◆ **Exercise requirements**: Transcribe all records exactly.

◆ **Exercise input**:
--*--

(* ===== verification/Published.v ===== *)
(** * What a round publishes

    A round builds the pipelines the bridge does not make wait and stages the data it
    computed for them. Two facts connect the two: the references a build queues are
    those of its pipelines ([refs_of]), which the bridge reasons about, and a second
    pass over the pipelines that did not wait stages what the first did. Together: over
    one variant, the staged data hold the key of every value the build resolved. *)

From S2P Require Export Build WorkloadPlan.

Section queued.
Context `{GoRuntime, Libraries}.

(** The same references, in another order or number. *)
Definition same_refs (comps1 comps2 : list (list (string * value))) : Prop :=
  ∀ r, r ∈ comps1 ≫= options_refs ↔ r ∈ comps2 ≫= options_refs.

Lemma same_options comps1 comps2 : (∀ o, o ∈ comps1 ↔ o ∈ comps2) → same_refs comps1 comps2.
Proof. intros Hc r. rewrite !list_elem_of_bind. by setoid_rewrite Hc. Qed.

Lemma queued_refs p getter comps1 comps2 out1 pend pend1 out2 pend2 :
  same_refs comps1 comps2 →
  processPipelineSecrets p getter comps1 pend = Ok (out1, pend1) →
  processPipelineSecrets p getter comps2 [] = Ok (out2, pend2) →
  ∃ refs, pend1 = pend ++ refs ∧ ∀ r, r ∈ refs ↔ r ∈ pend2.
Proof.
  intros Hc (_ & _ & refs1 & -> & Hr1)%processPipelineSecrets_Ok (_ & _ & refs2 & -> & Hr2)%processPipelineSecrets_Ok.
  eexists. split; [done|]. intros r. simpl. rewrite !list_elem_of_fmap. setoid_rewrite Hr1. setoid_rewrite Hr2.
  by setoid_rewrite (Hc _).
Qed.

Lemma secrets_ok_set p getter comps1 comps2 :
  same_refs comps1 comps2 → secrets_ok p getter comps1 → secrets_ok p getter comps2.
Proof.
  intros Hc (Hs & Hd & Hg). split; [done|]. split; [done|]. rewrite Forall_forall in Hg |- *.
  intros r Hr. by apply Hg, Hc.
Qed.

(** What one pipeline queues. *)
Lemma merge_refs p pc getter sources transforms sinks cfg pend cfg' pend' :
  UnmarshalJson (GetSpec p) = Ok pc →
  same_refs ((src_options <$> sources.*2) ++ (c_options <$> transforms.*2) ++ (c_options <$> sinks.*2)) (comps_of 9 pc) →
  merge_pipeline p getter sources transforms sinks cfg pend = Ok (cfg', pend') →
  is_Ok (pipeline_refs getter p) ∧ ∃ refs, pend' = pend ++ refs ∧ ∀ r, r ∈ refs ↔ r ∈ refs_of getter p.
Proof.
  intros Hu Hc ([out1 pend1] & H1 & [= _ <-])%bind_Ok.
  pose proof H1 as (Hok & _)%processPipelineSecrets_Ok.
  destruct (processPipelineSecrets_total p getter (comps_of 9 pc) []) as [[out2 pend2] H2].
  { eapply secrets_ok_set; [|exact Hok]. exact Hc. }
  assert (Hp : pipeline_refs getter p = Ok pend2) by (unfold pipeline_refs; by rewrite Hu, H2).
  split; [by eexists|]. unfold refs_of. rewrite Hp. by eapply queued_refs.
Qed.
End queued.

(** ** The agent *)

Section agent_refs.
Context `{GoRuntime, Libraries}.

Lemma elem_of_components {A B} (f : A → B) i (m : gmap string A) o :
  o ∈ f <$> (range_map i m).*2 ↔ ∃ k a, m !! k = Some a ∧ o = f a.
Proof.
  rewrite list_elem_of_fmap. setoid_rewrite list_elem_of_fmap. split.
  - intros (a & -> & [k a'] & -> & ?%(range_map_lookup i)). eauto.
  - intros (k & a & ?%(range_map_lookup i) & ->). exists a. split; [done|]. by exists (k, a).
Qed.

--*--

◆ **Your solution**:
(* ===== verification/Published.v ===== *)
(** * What a round publishes

    A round builds the pipelines the bridge does not make wait and stages the data it
    computed for them. Two facts connect the two: the references a build queues are
    those of its pipelines ([refs_of]), which the bridge reasons about, and a second
    pass over the pipelines that did not wait stages what the first did. Together: over
    one variant, the staged data hold the key of every value the build resolved. *)

From S2P Require Export Build WorkloadPlan.

Section queued.
Context `{GoRuntime, Libraries}.

(** The same references, in another order or number. *)
Definition same_refs (comps1 comps2 : list (list (string * value))) : Prop :=
  ∀ r, r ∈ comps1 ≫= options_refs ↔ r ∈ comps2 ≫= options_refs.

Lemma same_options comps1 comps2 : (∀ o, o ∈ comps1 ↔ o ∈ comps2) → same_refs comps1 comps2.
Proof. intros Hc r. rewrite !list_elem_of_bind. by setoid_rewrite Hc. Qed.

Lemma queued_refs p getter comps1 comps2 out1 pend pend1 out2 pend2 :
  same_refs comps1 comps2 →
  processPipelineSecrets p getter comps1 pend = Ok (out1, pend1) →
  processPipelineSecrets p getter comps2 [] = Ok (out2, pend2) →
  ∃ refs, pend1 = pend ++ refs ∧ ∀ r, r ∈ refs ↔ r ∈ pend2.
Proof.
  intros Hc (_ & _ & refs1 & -> & Hr1)%processPipelineSecrets_Ok (_ & _ & refs2 & -> & Hr2)%processPipelineSecrets_Ok.
  eexists. split; [done|]. intros r. simpl. rewrite !list_elem_of_fmap. setoid_rewrite Hr1. setoid_rewrite Hr2.
  by setoid_rewrite (Hc _).
Qed.

Lemma secrets_ok_set p getter comps1 comps2 :
  same_refs comps1 comps2 → secrets_ok p getter comps1 → secrets_ok p getter comps2.
Proof.
  intros Hc (Hs & Hd & Hg). split; [done|]. split; [done|]. rewrite Forall_forall in Hg |- *.
  intros r Hr. by apply Hg, Hc.
Qed.

(** What one pipeline queues. *)
Lemma merge_refs p pc getter sources transforms sinks cfg pend cfg' pend' :
  UnmarshalJson (GetSpec p) = Ok pc →
  same_refs ((src_options <$> sources.*2) ++ (c_options <$> transforms.*2) ++ (c_options <$> sinks.*2)) (comps_of 9 pc) →
  merge_pipeline p getter sources transforms sinks cfg pend = Ok (cfg', pend') →
  is_Ok (pipeline_refs getter p) ∧ ∃ refs, pend' = pend ++ refs ∧ ∀ r, r ∈ refs ↔ r ∈ refs_of getter p.
Proof.
  intros Hu Hc ([out1 pend1] & H1 & [= _ <-])%bind_Ok.
  pose proof H1 as (Hok & _)%processPipelineSecrets_Ok.
  destruct (processPipelineSecrets_total p getter (comps_of 9 pc) []) as [[out2 pend2] H2].
  { eapply secrets_ok_set; [|exact Hok]. exact Hc. }
  assert (Hp : pipeline_refs getter p = Ok pend2) by (unfold pipeline_refs; by rewrite Hu, H2).
  split; [by eexists|]. unfold refs_of. rewrite Hp. by eapply queued_refs.
Qed.
End queued.

(** ** The agent *)

Section agent_refs.
Context `{GoRuntime, Libraries}.

Lemma elem_of_components {A B} (f : A → B) i (m : gmap string A) o :
  o ∈ f <$> (range_map i m).*2 ↔ ∃ k a, m !! k = Some a ∧ o = f a.
Proof.
  rewrite list_elem_of_fmap. setoid_rewrite list_elem_of_fmap. split.
  - intros (a & -> & [k a'] & -> & ?%(range_map_lookup i)). eauto.
  - intros (k & a & ?%(range_map_lookup i) & ->). exists a. split; [done|]. by exists (k, a).
Qed.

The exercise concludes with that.